I’m developing an Indoor Navigation System for employees and visitors of a public building which is also connected to openHAB. Following facts about the project itself:
Architectural aspects:
area includes eight separate buildings
all buildings belong to the same public institution
each building has at least three floors
buildings are nearly fully covered with an WLAN
Hardware & Software aspects:
no extra hardware implementation into the building than the beacons (such as Bluetooth to WiFi Gateways)
beacons are from the manufacturer BeaconInside
two separate sets of Beacons, one for the navigation and one for openHAB connection
openHAB runs on an internal server with full accessibility
use of an existing App for mobile devices
Problem:
Employees and visitors should be able to navigate throughout the buildings
Location based informations within openHAB (HABpanel)

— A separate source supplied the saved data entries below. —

(** X12.  A document in which only the mode differs from the node's state
    makes the loop send exactly one message to a seen node, with the new
    mode and the other fields as they are, and then save.  The new mode is
    automatic for the string "auto" and manual for every other string. *)
Theorem syncNode_mode_only (i : nat) (doc : SettingsDoc) (mode : string) (w : World) :
  i < 256 → i < length (greenhouses w) →
  let g := greenhouses w !!! i in
  isOnline g = true →
  doc_mode doc = Some mode →
  String.eqb mode "auto" ≠ autoMode (settings g) →
  threshold_differs doc (settings g) = false →
  hysteresis_differs doc (settings g) = false →
  manual_given doc = false →
  let w' := syncNode i doc w in
  (∃ ok, trace w' = trace w ++
     [EspNowSend (mkControlMessage i (temperatureThreshold (settings g))
                    (hysteresis (settings g)) (String.eqb mode "auto")
                    (manualCommand (settings g))) ok;
      EepromCommit]) ∧
  autoMode (settings (greenhouses w' !!! i)) = String.eqb mode "auto" ∧
  (mode ≠ "auto"%string → autoMode (settings (greenhouses w' !!! i)) = false).
Proof.
  intros H8 Hi g Hon Hmode Hne Ht Hh Hc. cbv zeta.
  unfold syncNode, pull_fields.
  rewrite pull_temperatureThreshold_same by done.
  rewrite pull_hysteresis_same by done.
  assert (Hpull : pull_mode i doc w =
    sendControlToNode i (upd_settings i (set_autoMode (String.eqb mode "auto")) w)).
  { unfold pull_mode. rewrite Hmode. cbv zeta. fold g.
    replace (negb (Bool.eqb (String.eqb mode "auto") (autoMode (settings g)))) with true.
    - by rewrite uint8_t_small.
    - symmetry. apply negb_true_iff. apply not_true_is_false.
      intros Heq. apply Hne. by apply Bool.eqb_prop. }
  rewrite Hpull. rewrite pull_manualControl_none by done.
  destruct (assign_and_send i (set_autoMode (String.eqb mode "auto")) w Hi)
    as (R & _ & _ & T & _).
  rewrite trace_saveSettingsToEEPROM, greenhouses_saveSettingsToEEPROM, T, R.
  fold g. unfold send_events, sent_record. simpl. rewrite Hon. simpl.
  split; [|split].
  - eexists. by rewrite <- app_assoc.
  - done.
  - intros Hm. by apply String.eqb_neq.
Qed.




(** ** The upload loop *)

Lemma upload_step_spec now (acc : list UploadWrite * World) i :
  let g := greenhouses acc.2 !!! i in
  let r := upload_step now acc i in
  r.1 = acc.1 ++ node_writes now i g ∧
  greenhouses r.2 = greenhouses acc.2 ∧
  EEPROM r.2 = EEPROM acc.2 ∧
  trace r.2 = trace acc.2 ∧
  lastControlAll (RTDB r.2) = lastControlAll (RTDB acc.2) ∧
  settingsDocs (RTDB r.2) =
    if isLive now g && (setJSON_ok i).2
    then <[i := doc_of_json (settings_json g)]> (settingsDocs (RTDB acc.2))
    else settingsDocs (RTDB acc.2).
Proof.
  cbv zeta. unfold upload_step, node_writes, isLive.
  destruct (isOnline (greenhouses acc.2 !!! i)
            && (ulong_sub now (lastSeen (greenhouses acc.2 !!! i)) <? 300000)%Z).
  - cbv zeta. simpl. destruct ((setJSON_ok i).2); done.
  - simpl. by rewrite app_nil_r.
Qed.

Lemma upload_loop_spec (millis : nat → Z) n : ∀ a acc,
  let r := foldl (λ acc i, upload_step (millis i) acc i) acc (seq a n) in
  r.1 = acc.1 ++ flat_map (λ i, node_writes (millis i) i (greenhouses acc.2 !!! i))
                          (seq a n) ∧
  greenhouses r.2 = greenhouses acc.2 ∧
  EEPROM r.2 = EEPROM acc.2 ∧
  trace r.2 = trace acc.2 ∧
  lastControlAll (RTDB r.2) = lastControlAll (RTDB acc.2) ∧
  ∀ j, settingsDocs (RTDB r.2) !! j =
       if decide (a ≤ j < a + n)
       then if isLive (millis j) (greenhouses acc.2 !!! j) && (setJSON_ok j).2
            then Some (doc_of_json (settings_json (greenhouses acc.2 !!! j)))
            else settingsDocs (RTDB acc.2) !! j
       else settingsDocs (RTDB acc.2) !! j.
Proof.
  induction n as [|n IH]; intros a acc; cbv zeta.
  - simpl. rewrite app_nil_r. repeat split; try done.
    intros j. case_decide; [lia|done].
  - simpl.
    destruct (upload_step_spec (millis a) acc a) as (S1 & S2 & S3 & S4 & S5 & S6).
    destruct (IH (S a) (upload_step (millis a) acc a)) as (I1 & I2 & I3 & I4 & I5 & I6).
    cbv zeta in *. rewrite S2 in I1, I6.
    rewrite I1, I2, I3, I4, I5, S1, S2, S3, S4, S5, <- app_assoc.
    repeat split; try done.
    intros j. rewrite I6, S6.
    destruct (decide (j = a)) as [->|Hja].
    + rewrite decide_False by lia. rewrite decide_True by lia.
      destruct (isLive (millis a) (greenhouses acc.2 !!! a) && (setJSON_ok a).2);
        [by rewrite lookup_insert_eq|done].
    + assert (Hdoc : (if isLive (millis a) (greenhouses acc.2 !!! a) && (setJSON_ok a).2
                      then <[a:=doc_of_json (settings_json (greenhouses acc.2 !!! a))]>
                             (settingsDocs (RTDB acc.2))
                      else settingsDocs (RTDB acc.2)) !! j
                     = settingsDocs (RTDB acc.2) !! j).
      { destruct (_ && _); [by rewrite lookup_insert_ne|done]. }
      rewrite Hdoc. repeat case_decide; try done; lia.
Qed.

(** X14.  The upload loop issues, in node order, two writes (current data,
    then settings) for each node in 1..MAX that at its iteration has
    [isOnline] set and was heard less than 300000 ms ago, and no write for
    any other node; it never changes the registry, the flash or the trace. *)
Theorem syncWithFirebase_upload_writes (millis : nat → Z) (w : World) :
  let up := syncWithFirebase_upload millis w in
  up.1 = flat_map (λ i, node_writes (millis i) i (greenhouses w !!! i))
                  (seq 1 MAX_GREENHOUSES) ∧
  greenhouses up.2 = greenhouses w ∧
  EEPROM up.2 = EEPROM w ∧
  trace up.2 = trace w.
Proof.
  cbv zeta. unfold syncWithFirebase_upload.
  destruct (upload_loop_spec millis MAX_GREENHOUSES 1 ([], w))
    as (H1 & H2 & H3 & H4 & _).
  cbv zeta in *. by rewrite H1, H2, H3, H4.
Qed.

(** X15.  After the upload loop the remote settings document of a live
    node whose settings write got through is the one just written: it
    mirrors the node's threshold, hysteresis and mode and has no
    manualControl field, whatever the document held before.  The document of
    every other node is as it was. *)
Theorem syncWithFirebase_upload_overwrites (millis : nat → Z) (w : World) (i : nat) :
  let g := greenhouses w !!! i in
  let up := syncWithFirebase_upload millis w in
  if bool_decide (1 ≤ i ≤ MAX_GREENHOUSES) && isLive (millis i) g && (setJSON_ok i).2
  then getJSON i up.2 =
         Some (mkSettingsDoc (Some (json_float (temperatureThreshold (settings g))))
                 (Some (json_float (hysteresis (settings g))))
                 (Some (if autoMode (settings g) then "auto" else "manual")%string)
                 None)
  else getJSON i up.2 = getJSON i w.
Proof.
  cbv zeta. unfold syncWithFirebase_upload, getJSON.
  destruct (upload_loop_spec millis MAX_GREENHOUSES 1 ([], w)) as (_ & _ & _ & _ & _ & H).
  cbv zeta in *. rewrite H. simpl.
  destruct (decide (1 ≤ i ≤ MAX_GREENHOUSES)) as [Hi|Hi].
  - rewrite bool_decide_eq_true_2 by done. rewrite decide_True by lia. simpl.
    destruct (isLive (millis i) (greenhouses w !!! i) && (setJSON_ok i).2); done.
  - rewrite bool_decide_eq_false_2 by done. rewrite decide_False by lia. done.
Qed.

(** ** One whole cycle *)

Lemma sends_to_le_sends j evs : sends_to j evs ≤ sends evs.
Proof.
  unfold sends_to, sends. induction evs as [|e evs IH]; [done|].
  destruct e; simpl; try done. destruct (Nat.eqb _ _); simpl; lia.
Qed.

(** Transmissions that all name node [j] do not name another node. *)
Lemma counts_other i j n evs : counts j n evs → i ≠ j → sends_to i evs = 0.
Proof.
  intros (H1 & H2 & _) Hij. rewrite <- H2 in H1. clear H2.
  induction evs as [|e evs IH]; [done|].
  pose proof (sends_to_le_sends j evs) as Hle.
  unfold sends_to, sends in *. destruct e as [m ok| | |]; simpl in *; try by apply IH.
  destruct (Nat.eqb_spec (msg_targetNodeId m) j) as [Hj|Hj]; simpl in *; [|lia].
  destruct (Nat.eqb_spec (msg_targetNodeId m) i) as [Hi|Hi]; [congruence|].
  apply IH. lia.
Qed.

Lemma RTDB_pull_temperatureThreshold j doc w :
  RTDB (pull_temperatureThreshold j doc w) = RTDB w.
Proof.
  unfold pull_temperatureThreshold. destruct (doc_temperatureThreshold doc); [|done].
  destruct (fne _ _); [|done]. by rewrite RTDB_sendControlToNode.
Qed.

Lemma RTDB_pull_hysteresis j doc w : RTDB (pull_hysteresis j doc w) = RTDB w.
Proof.
  unfold pull_hysteresis. destruct (doc_hysteresis doc); [|done].
  destruct (fne _ _); [|done]. by rewrite RTDB_sendControlToNode.
Qed.

Lemma RTDB_pull_mode j doc w : RTDB (pull_mode j doc w) = RTDB w.
Proof.
  unfold pull_mode. destruct (doc_mode doc); [|done]. cbv zeta.
  destruct (negb _); [|done]. by rewrite RTDB_sendControlToNode.
Qed.

Lemma settingsDocs_pull_manualControl_ne i j doc w :
  i ≠ j →
  settingsDocs (RTDB (pull_manualControl j doc w)) !! i = settingsDocs (RTDB w) !! i.
Proof.
  intros Hij. unfold pull_manualControl. destruct (doc_manualControl doc); [|done].
  cbv zeta. destruct (negb _); [|done]. unfold updateNode_clear. cbv zeta.
  destruct (rtdb_write _); simpl; rewrite RTDB_sendControlToNode; [|done].
  simpl. by rewrite lookup_alter_ne.
Qed.

Lemma same_at_refl i w : same_at i w w.
Proof. done. Qed.

Lemma same_at_trans i w1 w2 w3 : same_at i w1 w2 → same_at i w2 w3 → same_at i w1 w3.
Proof.
  intros (A1 & B1 & C1 & D1) (A2 & B2 & C2 & D2).
  repeat split; congruence.
Qed.

(** The iteration for node [j] leaves node [i] alone. *)
Lemma download_step_same_at i j w :
  i ≠ j → j < 256 → j < length (greenhouses w) →
  same_at i w (syncWithFirebase_download_step w j).
Proof.
  intros Hij H8 Hj. unfold syncWithFirebase_download_step.
  destruct (getJSON j w) as [doc|]; [|apply same_at_refl].
  destruct (syncNode_step j doc w H8 Hj) as (_ & F & L & (evs & T & C)).
  repeat split.
  - apply F. congruence.
  - unfold syncNode, pull_fields. rewrite RTDB_saveSettingsToEEPROM.
    rewrite settingsDocs_pull_manualControl_ne by done.
    by rewrite RTDB_pull_mode, RTDB_pull_hysteresis, RTDB_pull_temperatureThreshold.
  - rewrite T, !sends_to_app, (counts_other i j _ evs C Hij).
    change (sends_to i [EepromCommit]) with 0. lia.
  - done.
Qed.

Lemma download_loop_same_at i n : ∀ a w,
  ¬ (a ≤ i < a + n) → a + n ≤ 256 → a + n ≤ length (greenhouses w) →
  same_at i w (foldl syncWithFirebase_download_step w (seq a n)).
Proof.
  induction n as [|n IH]; intros a w Hi H8 Hlen; simpl; [apply same_at_refl|].
  assert (Hstep : same_at i w (syncWithFirebase_download_step w a))
    by (apply download_step_same_at; lia).
  eapply same_at_trans; [exact Hstep|].
  apply IH; [lia|lia|]. destruct Hstep as (_ & _ & _ & ->). lia.
Qed.

(** The string written for the mode reads back as the mode. *)
Lemma mode_round_trip (b : bool) :
  String.eqb (if b then "auto" else "manual") "auto" = b.
Proof. by destruct b. Qed.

Navigation with push notifications on the mobile devices when in reach of a Beacon ( “you are in front of room 23, room 24 is 20m straight on, room 22 is 20m back”)
forwarding to the openHAB panel with the IP adress/ port of the server/HABpanel with the App (http://192.168…/habpanel/index.html#/view)
the panel shows different helpful pictures and links e.g. the layout of the area, a FAQ section, sensor information like temperature
Upside of the soloution:
easy implemented navigation
easy connection to the HABpanel
Downside of the soloution:
each Beacon has to be managed manually
navigation is not on a professional level
there is no profile differentiation in the App -> everyone can change the function of the beacon
there is also no profile differentiation within openHAB to prevent data manipulation in the panel (e.g. from visitors)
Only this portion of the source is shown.